The entries below contain a line with "into_bytes : U -> list byte" and a line with "Definition Status_from (e". Quote exactly those two lines and all lines between them.

[Extracted information — start]

(* ===== verification/Rpc.v ===== *)
(** * The RPC layer (libp9cpu/src/rpc.rs, rpc/rpc_client.rs, rpc/rpc_server.rs)

    The handlers of the gRPC service on top of [Server], and the transport
    [RpcClient] on top of the generated client.  A request stream is the list
    of the items that arrive, a failure of the transport being one; tonic, the
    generated code and uuid are parameters. *)

From Stdlib Require Import Strings.Byte.
From S2P Require Import Prelude Bytes Io Error Fcall Utils Text Namespace Launcher Server Client Streams.

(** [tonic::Status] *)
Inductive Code : Set := InvalidArgument | Internal | OtherCode (n : Z).
Record Status : Set := { code : Code; message : string }.

(** uuid: the sixteen bytes of an identifier. *)
Class Uuid (U UuidError : Type) := {
  from_slice : list byte -> result UuidError U;
  into_bytes : U -> list byte
}.

Class UuidLaws (U UuidError : Type) `{Uuid U UuidError} : Prop :=
  from_into : forall u, from_slice (into_bytes u) = Ok u.

(** The texts of the errors. *)
Class Display (E : Type) := to_string : E -> string.

(** [StreamExt::map] and [StreamExt::scan] with a closure that keeps no state,
    on the items of a stream. *)
Class StreamExt := {
  stream_map : forall A B, (A -> B) -> list A -> list B;
  stream_scan : forall A B, (A -> option B) -> list A -> list B
}.
Arguments stream_map {_ A B}.
Arguments stream_scan {_ A B}.

Class StreamExtLaws `{StreamExt} : Prop := {
  stream_map_law : forall A B (f : A -> B) l, stream_map f l = map f l;
  (** a scan ends with the first [None] of its closure *)
  stream_scan_nil : forall A B (f : A -> option B), stream_scan f [] = [];
  stream_scan_cons : forall A B (f : A -> option B) x l,
    stream_scan f (x :: l) = match f x with Some y => y :: stream_scan f l | None => [] end
}.

(** ** The messages of p9cpu.proto *)

Record StartRequest : Set := { start_id : list byte; start_cmd : option Cmd }.

(** [StdinRequest] and [NinepForwardRequest]. *)
Record DataRequest : Set := { req_id : option (list byte); req_data : list byte }.

(** ** The service (rpc_server.rs) *)

Section Service.
Context {U UuidError : Type} `{Countable U} `{UU : Uuid U UuidError}.
Context {O Fd Child Sock Handle : Type} `{HO : Host O Fd Child Sock Handle}.
Context {DecodeError : Set} `{PR : Prost DecodeError}.
Context `{DS : Display ServerError} `{DU : Display UuidError} `{SE : StreamExt}.

Abbreviation service := (M (server U O Fd Child Handle) Status).

(** [impl From<server::Error> for Status] *)
Definition Status_from (e : ServerError) : Status := {| code := Internal; message := to_string e |}.

Definition invalid_argument (msg : string) : Status := {| code := InvalidArgument; message := msg |}.

Definition vec_to_uuid (v : list byte) : service U := fun s =>
  (match from_slice v with Ok u => Ok u | Err e => Err (invalid_argument (to_string e)) end, s).

Definition service_start (request : StartRequest) : service unit :=
  match start_cmd request with
  | None => throw (invalid_argument "No cmd provided.")
  | Some cmd => sid ← vec_to_uuid (start_id request); map_err Status_from (Server.start cmd sid)
  end.

(** The closure of the [scan]. *)
Definition data_or_end (req : result Status DataRequest) : option (list byte) :=
  match req with Ok r => Some (req_data r) | Err _ => None end.

(** [let Some(Ok(StdinRequest { id: Some(id), data })) = in_stream.next().await] *)
Definition first_request (in_stream : list (result Status DataRequest))
    : service (list byte * list byte * list (result Status DataRequest)) :=
  match in_stream with
  | Ok {| req_id := Some id; req_data := data |} :: rest => mret (id, data, rest)
  | _ => throw (invalid_argument "no session id.")
  end.

Definition service_stdin (in_stream : list (result Status DataRequest)) : service unit :=
  '(id, data, rest) ← first_request in_stream;
  sid ← vec_to_uuid id;
  map_err Status_from (Server.stdin sid (data :: stream_scan data_or_end rest)).

Definition service_stdout (id : list byte) : service unit :=
  sid ← vec_to_uuid id; map_err Status_from (Server.stdout sid).

Definition service_stderr (id : list byte) : service unit :=
  sid ← vec_to_uuid id; map_err Status_from (Server.stderr sid).

(** [new_v4] is the identifier that was drawn. *)
Definition service_dial (new_v4 : U) : service (list byte) :=
  _ ← map_err Status_from (Server.dial new_v4); mret (into_bytes new_v4).

(** The items it gives the forwarder are those of [ninep_items]. *)
Definition service_ninep_forward (in_stream : list (result Status DataRequest)) : service unit :=
  '(id, _, _) ← first_request in_stream;
  sid ← vec_to_uuid id;
  map_err Status_from (Server.ninep_forward sid).

Definition ninep_items (in_stream : list (result Status DataRequest)) : list (list byte) :=
  match in_stream with [] => [] | _ :: rest => stream_scan data_or_end rest end.

Definition service_wait (id : list byte) : service i32 :=
  sid ← vec_to_uuid id; map_err Status_from (Server.wait sid).
End Service.

(** ** The transport (rpc_client.rs) *)

Inductive RpcError (UuidError JoinError TransportError : Type) : Type :=
  | RpcStatus (e : Status)
  | InvalidUuid (e : UuidError)
  | RpcJoinError (e : JoinError)
  | Transport (e : TransportError).
Arguments RpcStatus {UuidError JoinError TransportError} e.
Arguments InvalidUuid {UuidError JoinError TransportError} e.
Arguments RpcJoinError {UuidError JoinError TransportError} e.
Arguments Transport {UuidError JoinError TransportError} e.

(** How an operation of the transport stops short. *)
Inductive rpc_stop (E : Type) : Type :=
  | Failed (e : E)
  | Unwrapped.
Arguments Failed {E} e.
Arguments Unwrapped {E}.

(** The generated client: one call per method of the service. *)
Class P9cpuRpc (W : Type) := {
  rpc_dial : M W Status (list byte);
  rpc_start : StartRequest -> M W Status unit;
  rpc_stdin : list DataRequest -> M W Status unit;
  rpc_stdout : list byte -> M W Status unit;
  rpc_stderr : list byte -> M W Status unit;
  rpc_ninep_forward : list DataRequest -> M W Status unit;
  rpc_wait : list byte -> M W Status i32
}.

(** [TryOrErrInto::poll] *)
Definition TryOrErrInto_poll {R E1 E2} (from : E2 -> E1) (p : poll (result E2 (result E1 R)))
    : poll (result E1 R) :=
  match p with
  | Pending => Pending
  | Ready (Ok r) => Ready r
  | Ready (Err e) => Ready (Err (from e))
  end.

Section Transport.
Context {W U UuidError JoinError TransportError : Type} `{UU : Uuid U UuidError} `{RP : P9cpuRpc W} `{SE : StreamExt}.

Abbreviation transport := (M W (rpc_stop (RpcError UuidError JoinError TransportError))).

Definition question {A} (m : M W Status A) : transport A := map_err (fun e => Failed (RpcStatus e)) m.

Definition RpcClient_dial : transport U :=
  id_vec ← question rpc_dial;
  match from_slice id_vec with Ok sid => mret sid | Err e => throw (Failed (InvalidUuid e)) end.

Definition RpcClient_start (sid : U) (command : Cmd) : transport unit :=
  question (rpc_start {| start_id := into_bytes sid; start_cmd := Some command |}).

Definition RpcClient_stdout (sid : U) : transport unit := question (rpc_stdout (into_bytes sid)).
Definition RpcClient_stderr (sid : U) : transport unit := question (rpc_stderr (into_bytes sid)).

(** The requests of a stream of buffers that starts with [first]. *)
Definition requests (sid : U) (first : list byte) (stream : list (list byte)) : list DataRequest :=
  {| req_id := Some (into_bytes sid); req_data := first |}
  :: stream_map (fun data => {| req_id := None; req_data := data |}) stream.

(** The task [stdin] spawns, for the buffers its stream gives until it ends. *)
Definition stdin_task (sid : U) (stream : list (list byte)) : transport unit :=
  match stream with
  | [] => mret tt
  | first_vec :: stream => question (rpc_stdin (requests sid first_vec stream))
  end.

(** [client.ninep_forward(stream).await.unwrap()] *)
Definition RpcClient_ninep_forward (sid : U) (in_stream : list (list byte)) : transport unit :=
  map_err (fun _ => Unwrapped) (rpc_ninep_forward (requests sid [] in_stream)).

Definition RpcClient_wait (sid : U) : transport i32 := question (rpc_wait (into_bytes sid)).

(** [impl ClientInnerT for RpcClient].  The future of [stdin] is the task that
    was spawned for the session and a channel; [items] is what the receiver of
    a channel gives until it ends, and a stream of buffers is known by the
    session it belongs to. *)
Definition RpcClient_ClientInnerT {Chan : Type} (items : Chan -> list (list byte))
    : ClientInnerT W (rpc_stop (RpcError UuidError JoinError TransportError)) U Chan U (U * Chan) := {|
  inner_dial := RpcClient_dial;
  inner_start := RpcClient_start;
  inner_stdout sid := _ ← RpcClient_stdout sid; mret sid;
  inner_stderr sid := _ ← RpcClient_stderr sid; mret sid;
  inner_stdin sid chan w := ((sid, chan), w);
  inner_ninep_forward sid chan := _ ← RpcClient_ninep_forward sid (items chan); mret sid;
  inner_wait := RpcClient_wait
|}.
End Transport.
(** Making the terminal raw does nothing to the server. *)
Lemma make_raw_local t (c : state) :
  (exists e, (make_raw t c).1 = Err (Sys e))
  \/ exists attr c', make_raw t c = (Ok attr, c') /\ (world c').2 = (world c).2.
Proof.
  unfold make_raw. destruct t; [|right; by eexists _, c].
  unfold mbind, M_bind, call_with. cbn [tcgetattr tcsetattr both]. unfold on_local.
  destruct (tcgetattr (world c).1) as [[t|e] l1]; simpl; [|left; by exists e].
  destruct (tcsetattr (cfmakeraw t) l1) as [[[]|e] l2]; simpl; [|left; by exists e].
  right. by do 2 eexists.
Qed.

(** C18: a whole run.  When the client has started a command, the server has
    spawned a process for it, with the port of the listener on which it then
    accepted the launcher and wrote it that command, the 9p port filled in; and
    waiting then reports what has become of that process: success exactly when
    it exits with zero, and its code when it exits with another; the only other
    way to end is a terminal that cannot be made raw. *)
Theorem run_reports_exit cmd (l : L) (s : remote) c1 c2 r :
  cmd_wf cmd -> client_start cmd (fresh l s) = (Ok tt, c1) -> client_wait c1 = (r, c2) ->
  exists child, launched cmd s child
    /\ ((exists e, r = Err (Sys e)) \/ reports (wait_child child (host (world c1).2)).1 r).
Proof.
  intros Hwf Hs Hw. destruct (client_start_launches _ _ _ _ Hwf Hs) as (child & i & Hl & Hr & Hi & Hsid).
  exists child. split; [done|]. unfold client_wait, take_session in Hw.
  set (c1' := {| world := world c1; session_info := None; calls := calls c1 |} : state).
  rewrite (bind_ok _ _ _ i c1') in Hw by (by rewrite Hi).
  destruct (make_raw_local (i_tty i) c1') as [[e He]|(attr & c' & He & Hw')].
  { left. exists e. apply (bind_err_fst _ (fun attr => wait_session i attr)) in He. by rewrite Hw in He. }
  right. rewrite (bind_ok _ _ _ attr c') in Hw by done.
  destruct (wait_session_calls i attr c') as (Hx & _). rewrite Hw, Hsid in Hx. cbn [fst] in Hx.
  destruct (inner_wait_result new_v4 child (world c')) as [E _]; [by rewrite Hw'|].
  rewrite E, Hw' in Hx. cbn [world] in Hx. destruct Hx as (H1 & H2 & _). unfold reports. rewrite H1. setoid_rewrite H2.
  destruct (wait_child child _).1 as [[code|]|e]; simpl; naive_solver.
Qed.
End Session.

[Extracted information — finish]

▶ [Solution]
  into_bytes : U -> list byte
}.

Class UuidLaws (U UuidError : Type) `{Uuid U UuidError} : Prop :=
  from_into : forall u, from_slice (into_bytes u) = Ok u.

(** The texts of the errors. *)
Class Display (E : Type) := to_string : E -> string.

(** [StreamExt::map] and [StreamExt::scan] with a closure that keeps no state,
    on the items of a stream. *)
Class StreamExt := {
  stream_map : forall A B, (A -> B) -> list A -> list B;
  stream_scan : forall A B, (A -> option B) -> list A -> list B
}.
Arguments stream_map {_ A B}.
Arguments stream_scan {_ A B}.

Class StreamExtLaws `{StreamExt} : Prop := {
  stream_map_law : forall A B (f : A -> B) l, stream_map f l = map f l;
  (** a scan ends with the first [None] of its closure *)
  stream_scan_nil : forall A B (f : A -> option B), stream_scan f [] = [];
  stream_scan_cons : forall A B (f : A -> option B) x l,
    stream_scan f (x :: l) = match f x with Some y => y :: stream_scan f l | None => [] end
}.

(** ** The messages of p9cpu.proto *)

Record StartRequest : Set := { start_id : list byte; start_cmd : option Cmd }.

(** [StdinRequest] and [NinepForwardRequest]. *)
Record DataRequest : Set := { req_id : option (list byte); req_data : list byte }.

(** ** The service (rpc_server.rs) *)

Section Service.
Context {U UuidError : Type} `{Countable U} `{UU : Uuid U UuidError}.
Context {O Fd Child Sock Handle : Type} `{HO : Host O Fd Child Sock Handle}.
Context {DecodeError : Set} `{PR : Prost DecodeError}.
Context `{DS : Display ServerError} `{DU : Display UuidError} `{SE : StreamExt}.

Abbreviation service := (M (server U O Fd Child Handle) Status).

(** [impl From<server::Error> for Status] *)
Definition Status_from (e : ServerError) : Status := {| code := Internal; message := to_string e |}.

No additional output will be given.